Repeat verbatim, and only, the lines of the data below, beginning at the line that contains "database := orElse" and stopping after the line that contains "encrypt := true;".

[Collected data entries]
* * * * * * * * *
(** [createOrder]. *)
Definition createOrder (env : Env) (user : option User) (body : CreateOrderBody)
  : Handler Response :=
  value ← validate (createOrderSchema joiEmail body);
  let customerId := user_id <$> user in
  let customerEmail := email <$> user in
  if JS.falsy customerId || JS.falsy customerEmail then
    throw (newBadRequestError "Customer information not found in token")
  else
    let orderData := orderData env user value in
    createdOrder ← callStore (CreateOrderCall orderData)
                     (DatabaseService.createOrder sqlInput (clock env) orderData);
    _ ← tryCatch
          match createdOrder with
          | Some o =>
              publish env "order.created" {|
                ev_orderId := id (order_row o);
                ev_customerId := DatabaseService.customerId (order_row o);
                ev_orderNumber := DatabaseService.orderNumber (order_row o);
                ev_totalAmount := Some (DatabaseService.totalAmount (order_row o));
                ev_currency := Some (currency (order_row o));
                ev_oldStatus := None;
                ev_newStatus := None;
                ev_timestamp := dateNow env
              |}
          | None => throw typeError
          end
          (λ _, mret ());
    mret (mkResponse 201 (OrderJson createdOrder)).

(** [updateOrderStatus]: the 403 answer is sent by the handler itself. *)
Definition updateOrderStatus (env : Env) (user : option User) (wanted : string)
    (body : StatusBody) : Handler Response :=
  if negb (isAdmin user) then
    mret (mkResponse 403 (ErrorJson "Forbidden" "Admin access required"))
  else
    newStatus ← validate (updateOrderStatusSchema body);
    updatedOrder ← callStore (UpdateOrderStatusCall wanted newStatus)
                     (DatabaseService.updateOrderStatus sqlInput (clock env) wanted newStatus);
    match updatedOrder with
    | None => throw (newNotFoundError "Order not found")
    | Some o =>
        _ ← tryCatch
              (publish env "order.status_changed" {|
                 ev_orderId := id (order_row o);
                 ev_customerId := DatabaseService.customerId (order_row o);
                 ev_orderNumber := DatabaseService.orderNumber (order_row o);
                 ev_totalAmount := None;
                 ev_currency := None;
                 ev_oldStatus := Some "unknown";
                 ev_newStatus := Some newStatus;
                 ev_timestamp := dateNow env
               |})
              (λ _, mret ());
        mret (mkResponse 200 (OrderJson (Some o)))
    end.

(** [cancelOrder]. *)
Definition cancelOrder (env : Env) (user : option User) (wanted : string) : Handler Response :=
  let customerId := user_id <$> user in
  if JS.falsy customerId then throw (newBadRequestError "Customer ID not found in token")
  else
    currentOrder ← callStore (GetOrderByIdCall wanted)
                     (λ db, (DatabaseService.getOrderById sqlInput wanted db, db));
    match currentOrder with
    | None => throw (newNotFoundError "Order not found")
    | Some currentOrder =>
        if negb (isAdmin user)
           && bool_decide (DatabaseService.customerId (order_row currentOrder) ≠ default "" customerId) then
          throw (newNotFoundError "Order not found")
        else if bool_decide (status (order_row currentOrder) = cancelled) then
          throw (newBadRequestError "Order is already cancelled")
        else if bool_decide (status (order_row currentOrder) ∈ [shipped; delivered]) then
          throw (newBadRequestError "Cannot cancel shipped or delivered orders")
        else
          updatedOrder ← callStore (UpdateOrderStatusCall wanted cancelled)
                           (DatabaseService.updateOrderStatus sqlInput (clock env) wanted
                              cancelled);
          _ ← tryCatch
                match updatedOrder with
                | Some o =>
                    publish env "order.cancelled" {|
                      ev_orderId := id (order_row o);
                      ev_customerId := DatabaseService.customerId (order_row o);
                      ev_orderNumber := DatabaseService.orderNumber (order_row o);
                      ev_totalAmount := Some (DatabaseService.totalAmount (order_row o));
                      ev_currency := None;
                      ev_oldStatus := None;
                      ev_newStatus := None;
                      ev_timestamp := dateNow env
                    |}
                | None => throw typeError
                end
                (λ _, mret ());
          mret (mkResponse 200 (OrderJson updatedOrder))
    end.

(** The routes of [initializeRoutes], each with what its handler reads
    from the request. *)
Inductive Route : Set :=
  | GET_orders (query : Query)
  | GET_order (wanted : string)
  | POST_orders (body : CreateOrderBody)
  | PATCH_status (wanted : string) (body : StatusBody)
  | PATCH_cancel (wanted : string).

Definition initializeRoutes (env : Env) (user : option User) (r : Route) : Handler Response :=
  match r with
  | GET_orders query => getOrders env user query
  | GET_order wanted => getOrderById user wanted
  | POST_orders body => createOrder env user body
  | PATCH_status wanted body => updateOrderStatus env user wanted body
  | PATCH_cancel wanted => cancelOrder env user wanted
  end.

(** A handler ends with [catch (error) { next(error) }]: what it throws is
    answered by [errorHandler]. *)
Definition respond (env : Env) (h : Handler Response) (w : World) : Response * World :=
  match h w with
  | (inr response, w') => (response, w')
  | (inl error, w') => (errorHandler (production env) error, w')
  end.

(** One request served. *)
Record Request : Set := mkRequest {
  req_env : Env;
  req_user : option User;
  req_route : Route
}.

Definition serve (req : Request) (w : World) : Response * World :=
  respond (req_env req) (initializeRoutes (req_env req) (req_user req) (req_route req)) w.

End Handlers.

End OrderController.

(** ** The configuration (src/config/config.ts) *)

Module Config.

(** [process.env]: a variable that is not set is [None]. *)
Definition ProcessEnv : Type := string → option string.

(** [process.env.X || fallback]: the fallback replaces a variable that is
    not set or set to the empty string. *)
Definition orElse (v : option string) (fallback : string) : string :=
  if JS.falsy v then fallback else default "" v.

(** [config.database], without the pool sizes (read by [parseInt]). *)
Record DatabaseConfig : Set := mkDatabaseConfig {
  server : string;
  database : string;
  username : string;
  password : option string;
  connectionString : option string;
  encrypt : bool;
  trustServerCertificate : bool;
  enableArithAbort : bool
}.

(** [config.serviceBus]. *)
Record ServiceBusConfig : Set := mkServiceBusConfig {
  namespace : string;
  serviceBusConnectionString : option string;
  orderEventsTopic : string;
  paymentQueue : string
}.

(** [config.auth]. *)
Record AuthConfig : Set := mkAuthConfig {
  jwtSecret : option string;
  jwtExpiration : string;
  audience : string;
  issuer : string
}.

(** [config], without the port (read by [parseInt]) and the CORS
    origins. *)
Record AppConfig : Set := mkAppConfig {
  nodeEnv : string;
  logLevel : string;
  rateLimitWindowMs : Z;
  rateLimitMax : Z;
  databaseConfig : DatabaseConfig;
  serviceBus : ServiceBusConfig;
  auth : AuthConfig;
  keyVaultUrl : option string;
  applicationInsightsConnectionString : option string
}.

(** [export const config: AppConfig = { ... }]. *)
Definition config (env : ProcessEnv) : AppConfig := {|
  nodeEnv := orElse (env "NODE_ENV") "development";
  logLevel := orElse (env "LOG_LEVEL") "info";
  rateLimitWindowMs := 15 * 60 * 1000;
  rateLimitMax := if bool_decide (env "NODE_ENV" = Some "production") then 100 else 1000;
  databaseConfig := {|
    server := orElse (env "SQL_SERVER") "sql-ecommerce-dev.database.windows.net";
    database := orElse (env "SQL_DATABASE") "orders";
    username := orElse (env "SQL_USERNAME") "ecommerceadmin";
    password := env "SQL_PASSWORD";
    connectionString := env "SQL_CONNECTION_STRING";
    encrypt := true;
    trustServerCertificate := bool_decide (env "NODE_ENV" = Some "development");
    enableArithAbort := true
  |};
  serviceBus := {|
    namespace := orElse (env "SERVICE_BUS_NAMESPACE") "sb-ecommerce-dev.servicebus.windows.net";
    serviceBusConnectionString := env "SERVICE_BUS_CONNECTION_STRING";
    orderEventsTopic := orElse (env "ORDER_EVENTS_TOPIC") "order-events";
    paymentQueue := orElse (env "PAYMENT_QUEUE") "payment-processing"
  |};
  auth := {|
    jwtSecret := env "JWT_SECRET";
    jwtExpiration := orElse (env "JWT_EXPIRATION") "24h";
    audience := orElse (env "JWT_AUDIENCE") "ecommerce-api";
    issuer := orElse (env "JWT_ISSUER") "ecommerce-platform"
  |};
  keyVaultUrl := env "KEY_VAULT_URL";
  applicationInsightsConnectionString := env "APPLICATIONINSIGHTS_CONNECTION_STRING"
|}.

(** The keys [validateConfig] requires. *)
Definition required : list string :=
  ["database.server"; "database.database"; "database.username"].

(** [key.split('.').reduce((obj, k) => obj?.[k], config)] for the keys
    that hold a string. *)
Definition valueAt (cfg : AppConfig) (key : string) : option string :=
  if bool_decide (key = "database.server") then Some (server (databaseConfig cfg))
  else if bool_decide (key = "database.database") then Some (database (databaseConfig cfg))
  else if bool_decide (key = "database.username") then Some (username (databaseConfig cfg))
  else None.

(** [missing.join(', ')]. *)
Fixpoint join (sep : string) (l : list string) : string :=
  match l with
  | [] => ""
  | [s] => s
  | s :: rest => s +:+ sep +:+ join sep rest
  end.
* * * * * * * * *
◆ The answer:
    database := orElse (env "SQL_DATABASE") "orders";
    username := orElse (env "SQL_USERNAME") "ecommerceadmin";
    password := env "SQL_PASSWORD";
    connectionString := env "SQL_CONNECTION_STRING";
    encrypt := true;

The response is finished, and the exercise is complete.